Comment réduire les symptômes de sevrage après l’arrêt des antidépresseurs ?
Face à sa propre expérience de l’arrêt, Mark Horowitz s’étonne que peu de recherches aient été menées sur le sevrage en cas de prise d’antidépresseurs, alors que les travaux sur ces traitements sont nombreux. "Pour moi, cela revient à autoriser la vente de voitures sans freins", affirme-t-il à la BBC.

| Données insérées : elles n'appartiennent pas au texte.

(** Any connection that carries the exchanges of a run with the
    authenticator runs the same. *)
Lemma application_carried s st r s' script st' :
  run (called auth) p ((s, []), st) = (r, ((s', script), st')) -> r <> Blocked ->
  forall W In Out (cbor : list Z -> M W CBORResponse) (L : Link In Out cbor) arrived written rest,
    carried cbor script arrived written -> Forall link_ok rest ->
    run cbor p (link_at (arrived ++ rest) [], st) = (r, (link_at rest written, st')).
Proof.
  intros Hrun Hr W In Out cbor L arrived written rest Hcar Hrest.
  pose proof (rel_run_application fips_enabled NFC range range_sign traced (cbor_only (called auth))
    (cbor_only play) (traced_called auth) p st s []) as Htraced.
  assert (Hu : unwrap (pair_wrapper (S * list exchange) St) (run (called auth) p) st (s, []) =
    (kept r st', (s', script))).
  { unfold unwrap. cbn. by rewrite Hrun. }
  destruct Htraced as [Hb|(script' & Hc & Hp)]; [by destruct (unwrap_blocked _ _ _ _ _ _ Hrun Hr Hb)|].
  rewrite Hu in Hc, Hp. cbn in Hc. subst script'. specialize (Hp []). rewrite app_nil_r in Hp.
  destruct (rel_run_application fips_enabled NFC range range_sign (sim (carrying cbor rest written))
    (cbor_only play) (cbor_only cbor) (fun data => sim_cbor cbor rest written data Hrest) p st script
    (link_at (arrived ++ rest) [])) as [Hb|(w' & Hw & arrived' & log & written' & Hnil & Hw' & Ht)].
  { by exists arrived, [], written. }
  { rewrite Hp in Hb. by destruct r. }
  rewrite Hp in Hw, Hnil. apply unwrap_ends in Hw; [|done]. cbn [pack pair_wrapper] in Hw. rewrite Hw, Hw'.
  inversion Hnil; subst. by rewrite app_nil_r.
Qed.
End Applications.

(** ** The four transports *)

(** CTAPHID: the attempts the channel refused and background traffic, then
    the answer; the request's reports are written once more per refusal. *)
Section Hid.
Context (cid : HidFraming.ChannelID) (n : nat).

Definition hid_step (e : exchange) (arrived : list HidFraming.read_event) (written : list (list Z)) : Prop :=
  exists req attempts noise m,
    x_request e <> [] /\ HidFraming.NewMessage cid HidFraming.CTAPHID_CBOR (x_request e) = Ok req /\
    Forall (HidTransport.refused cid) attempts /\ Forall (HidCommands.background cid) noise /\
    HidCommands.sent m cid HidFraming.CTAPHID_CBOR (x_status e :: x_data e) /\
    arrived = concat (HidTransport.attempt_wire <$> attempts) ++ concat (HidFraming.wire <$> noise) ++ HidFraming.wire m /\
    written = concat (replicate (S (length attempts)) (HidFraming.OutputReports req)).

#[export] Instance hid_link : Link HidFraming.read_event (list Z) HidTransport.t_CBOR.
Proof.
  refine {| link_at arrived log := HidTransport.MkTransport (HidTransport.live arrived log n) cid false;
            link_step := hid_step; link_ok := HidTransport.event_ok |}.
  - intros e arrived written (req & attempts & noise & m & _ & _ & _ & _ & _ & -> & _). rewrite !Forall_app.
    auto using HidTransport.event_ok_attempts, HidTransport.event_ok_messages, HidTransport.event_ok_wire.
  - intros e arrived written rest log (req & attempts & noise & m & Hd & Hreq & Ha & Hn & Hm & -> & ->) Hrest.
    rewrite <- !(assoc_L (++)).
    rewrite (HidTransport.hid_busy_retried cid (x_request e) req attempts noise m (x_status e) (x_data e)) by done.
    unfold x_answer, ValidateCBORResponse. cbn [StatusCode]. by destruct (Z.eqb_spec (x_status e) CTAP2_OK) as [->|].
Defined.

(** Every script whose messages CTAPHID can frame is carried, with nothing
    else on the wire. *)
Lemma hid_carries script :
  Forall (fun e => 1 <= len (x_request e) <= 7609 /\ len (x_data e) <= 7608) script ->
  exists arrived written, carried HidTransport.t_CBOR script arrived written.
Proof.
  induction 1 as [|e script [Hreq Hdata] _ (arrived & written & Hc)]; [eexists _, _; constructor|].
  destruct (HidFraming.NewMessage_total cid HidFraming.CTAPHID_CBOR (x_request e)) as [req Hr]; [lia|].
  destruct (HidFraming.NewMessage_total cid HidFraming.CTAPHID_CBOR (x_status e :: x_data e)) as [m Hm];
    [rewrite len_cons; lia|].
  eexists _, _. apply carried_cons; [|exact Hc]. exists req, [], [], m. split_and!; try done.
  intros Hnil. rewrite Hnil in Hreq. change (len []) with 0 in Hreq. lia.
Qed.
End Hid.

(** BLE: refusals, keep-alives and the answer's frame, fragmented as the
    authenticator likes. *)
Section Ble.
Context (maxLen : Z).

Definition ble_step (e : exchange) (arrived : list BleTransport.ble_event) (written : list (list Z)) : Prop :=
  exists frags attempts ka ev,
    x_request e <> [] /\ BleFraming.fragmentFrame BleFraming.MSG (x_request e) maxLen = Ok frags /\
    Forall BleTransport.refusal attempts /\ BleTransport.keepalives ka /\
    BleTransport.on_air BleFraming.MSG (x_status e :: x_data e) ev /\
    arrived = concat attempts ++ ka ++ ev /\ written = concat (replicate (S (length attempts)) frags).

#[export] Instance ble_link : Link BleTransport.ble_event (list Z) BleTransport.CBOR.
Proof.
  refine {| link_at arrived log := BleTransport.live arrived log maxLen false;
            link_step := ble_step; link_ok _ := True |}.
  - intros. by apply Forall_true.
  - intros e arrived written rest log (frags & attempts & ka & ev & Hd & Hf & Ha & Hka & Hev & -> & ->) _.
    rewrite <- !(assoc_L (++)).
    rewrite (BleTransport.ble_exchange (x_request e) frags attempts ka ev (x_status e) (x_data e)) by done.
    unfold x_answer, ValidateCBORResponse. cbn [StatusCode]. by destruct (Z.eqb_spec (x_status e) CTAP2_OK) as [->|].
Defined.
End Ble.

(** Token2: the answer in pieces, each but the last under status 61xx. *)
Section Token2.
Context (close_result : option error).

Definition token2_step (e : exchange) (arrived : list (result (list Z))) (written : list (list Z)) : Prop :=
  exists ps lastp,
    1 <= len (x_request e) <= Token2.maxCommandSize /\ concat ps.*1 ++ lastp = x_status e :: x_data e /\
    arrived = Ok <$> (Token2.pieces ps ++ [lastp ++ [0x90; 0x00]]) /\
    written = Token2.commandAPDU (x_request e) :: Token2.get_response Token2.claToken2 ps.

#[export] Instance token2_link : Link (result (list Z)) (list Z) Token2.CBOR.
Proof.
  refine {| link_at arrived log := Token2.live arrived log close_result;
            link_step := token2_step; link_ok _ := True |}.
  - intros. by apply Forall_true.
  - intros e arrived written rest log (ps & lastp & Hlen & Hbody & -> & ->) _.
    rewrite (Token2.CBOR_pieces (x_request e) ps lastp 0x90 0x00) by done. cbn [Z.eqb Pos.eqb andb]. by rewrite Hbody.
Defined.
End Token2.

(** ISO 7816: the acknowledgements of the fragments, pending statuses, and
    the answer; each look at the context finds it live. *)
Section Iso7816.
Context (Chain : Iso7816.command -> Z -> result (list Iso7816.command)).
Context (APDUError : Iso7816.response -> option error).
Context (StatusSuccess : Z) (NewStatusWord : Z -> Z -> Z) (ErrInvalidResponse : error).
Context (close_result : option error).
Context (APDUError_success : forall r, Iso7816.Status r = StatusSuccess -> APDUError r = None).
Context (pending_differs : NewStatusWord Iso7816.statusResponse Iso7816.statusResponseFinal <> StatusSuccess).

(** A response of the card, or a look at the context. *)
Definition iso_event : Type := result Iso7816.response + option error.
Definition responses : list iso_event -> list (result Iso7816.response) :=
  omap (fun ev => match ev with inl r => Some r | inr _ => None end).
Definition looks : list iso_event -> list (option error) :=
  omap (fun ev => match ev with inr l => Some l | inl _ => None end).
Definition iso_live (arrived : list iso_event) (log : list (Iso7816.operation * Iso7816.command)) : Iso7816.card :=
  Iso7816.live (responses arrived) (looks arrived) log close_result.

En 2021, il a mis au point un programme pilote à Londres pour aider les personnes sous antidépresseurs à arrêter leur traitement. Ce protocole repose sur une réduction dite hyperbolique : elle consiste à réduire fortement le traitement au départ, puis de faire de toutes petites diminutions ensuite, car les scientifiques ont constaté que de faibles doses d’antidépresseurs ont des effets très importants sur le cerveau. Dans sa clinique, il accompagne une vingtaine de personnes dans leur arrêt du traitement. Mi-février, il a publié un guide de "dé-prescription" à destination des professionnels de santé, paru uniquement en anglais.